With 105 DEG C or more of glass transition temperature and described vinyl-based when the vinyl monomer x is as homopolymer Monomer x relative to the ratio of the amount of the whole monomers of copolymerization of the resin B be 3.0 mass % or more and 15.0 mass % with Under.

6. toner according to claim 1, wherein the vinyl monomer y is used relative to the copolymerization of the resin B The ratio of the amount of whole monomers is 5.0 mass % or more and 20.0 mass % or less.

7. toner according to claim 1, wherein in the toner-particle, the resin B is relative to 100 matter The content for measuring part core is 3.0 mass parts or more and 15.0 is below mass part.

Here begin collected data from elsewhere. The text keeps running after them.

(** * The goban move-and-capture engine of Giles ([giles/games/goban.py])

    A shallow embedding of the [Goban] class: the grid, [resize], [invert],
    [is_valid], [go_play], [go_find_captures] and [recurse_captures], followed
    by the properties of the engine.

    Conventions of the embedding.
    - Python integers are [Z]; a cell of the board is [option Color], with
      [None] for Python's [None] (an empty point).
    - A Python list is a Rocq [list]; subscripting follows Python, negative
      subscripts count from the end and a subscript out of range raises
      [IndexError].
    - A method that mutates [self] takes the board and returns the new one.
      The visitation table, which Python mutates in place through every
      recursive call, is threaded through [recurse_captures] and returned,
      so the marks left by a traversal that bailed out on a liberty are
      still in the table its caller holds.
    - A local variable that may never have been assigned is an [option];
      reading it while it is [None] raises [UnboundLocalError].
    - [printable_board] is text rendering over the grid, kept out of the
      board record: [update_printable_board] reads the grid and the methods
      read nothing of what it writes.  It is embedded apart, as the function
      from the board to the lines it stores, with [LETTERS] of [giles.utils]
      as a parameter. *)

From stdpp Require Import base list strings.
From Stdlib Require Import ZArith Lia DecimalString.

Open Scope Z_scope.

(** ** Results of Python code *)

Inductive exn := IndexError | TypeError | UnboundLocalError.

(** [Ret] is a normal return, [Raise] an exception that leaves the method,
    [Diverge] the exhaustion of the recursion budget of the embedding. *)
Inductive outcome (A : Type) :=
| Ret (a : A)
| Raise (e : exn)
| Diverge.
Arguments Ret {A} a.
Arguments Raise {A} e.
Arguments Diverge {A}.

#[global] Instance outcome_bind : MBind outcome := fun A B k m =>
  match m with
  | Ret a => k a
  | Raise e => Raise e
  | Diverge => Diverge
  end.

(** ** Python list subscripting *)

(** The position a subscript [i] denotes in a list of [n] items. *)
Definition py_index (n : nat) (i : Z) : option nat :=
  if 0 <=? i then (if i <? Z.of_nat n then Some (Z.to_nat i) else None)
  else (if 0 <=? Z.of_nat n + i then Some (Z.to_nat (Z.of_nat n + i)) else None).
(** [flush_calls env t calls st st']: from [st], calling [flushSession] for
    the users [calls] in turn, each call returning normally and followed by
    the removal of the user from the deadline map, leads to [st']. *)
Inductive flush_calls (env : Env) (t : Z) : list string -> State -> State -> Prop :=
  | flush_calls_nil st : flush_calls env t [] st st
  | flush_calls_cons uid calls st st1 st' :
      flushSession env uid t st = Ok tt st1 ->
      flush_calls env t calls (set_flush_times (delete uid) st1) st' ->
      flush_calls env t (uid :: calls) st st'.

(** The store after [cursor->del()] on each of [records]. *)
Definition del_all (records : list (string * string)) (s : MDB.Store) : MDB.Store :=
  fold_left (fun s kv => MDB.del kv.1 s) records s.

(** What a scan leaves alone: the deadline map, two of the counters and
    the generator. *)
Definition same_object (st st' : State) : Prop :=
  sessions_flush_times_ st' = sessions_flush_times_ st /\
  stat_loglines_total_ st' = stat_loglines_total_ st /\
  stat_joined_sessions_ st' = stat_joined_sessions_ st /\
  rnd_ st' = rnd_ st.

(** The users whose deadline is before [t], in the order of [iter]. *)
Definition due (t : Z) (iter : list (string * Z)) : list string :=
  (filter (fun p => p.2 < t) iter).*1.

8. toner according to claim 1, wherein the toner-particle is formed by following step：

(I) it obtains the wherein described binder resin and the colorant is dissolved or dispersed in the tree in the medium comprising organic solvent The step of oil/fat composition,

(II) by the way that the resin combination is scattered in decentralized medium the step of obtaining dispersion, the decentralized medium includes Resin fine particles containing resin B and below in 1.0MPa or more and 20.0MPa pressure below and 10 DEG C or more and 40 DEG C At a temperature of carbon dioxide, and

(III) the step of removing the organic solvent from the dispersion.

9. a kind of production method of toner, which is characterized in that toner-particle is produced by following step：

(I) it obtains wherein binder resin and colorant and is dissolved or dispersed in the resin combination in the medium comprising organic solvent The step of,

(II) by the way that the resin combination is scattered in decentralized medium the step of obtaining dispersion, the decentralized medium includes Resin fine particles containing the resin B for forming shell phase and 1.0MPa or more and 20.0MPa pressure below with 10 DEG C or more and Carbon dioxide at 40 DEG C of temperature below, and

(III) the step of removing the organic solvent from the dispersion,

Toner produced in it includes the toner-particle, each toner-particle include the binder resin and The colorant,

There is the wherein described toner-particle the wherein shell phase comprising resin B to be formed in comprising binder resin A, colorant and wax Core surface on nucleocapsid structure,

The toner uses permanent load extrusion type capillary rheometry rheological property, the permanent load extrusion type hair Capillary rheometer is provided with the piston for applying pressure to sample and the die head with the die hole for squeezing out the sample, wherein institute Stating piston has 1.0cm²Pressing surfaces product and the die hole have 1.0mm diameter, in the measurement,

T5 be 65.0 DEG C or more and 90.0 DEG C hereinafter,

T1 is 60.0 seconds or more,

T5 be 30.0 seconds hereinafter, and

T1/t5 be 4.5 or more and 10.0 hereinafter,

The vinyl monomer b2 includes vinyl monomer y, and

The vinyl monomer y has organopolysiloxane structure.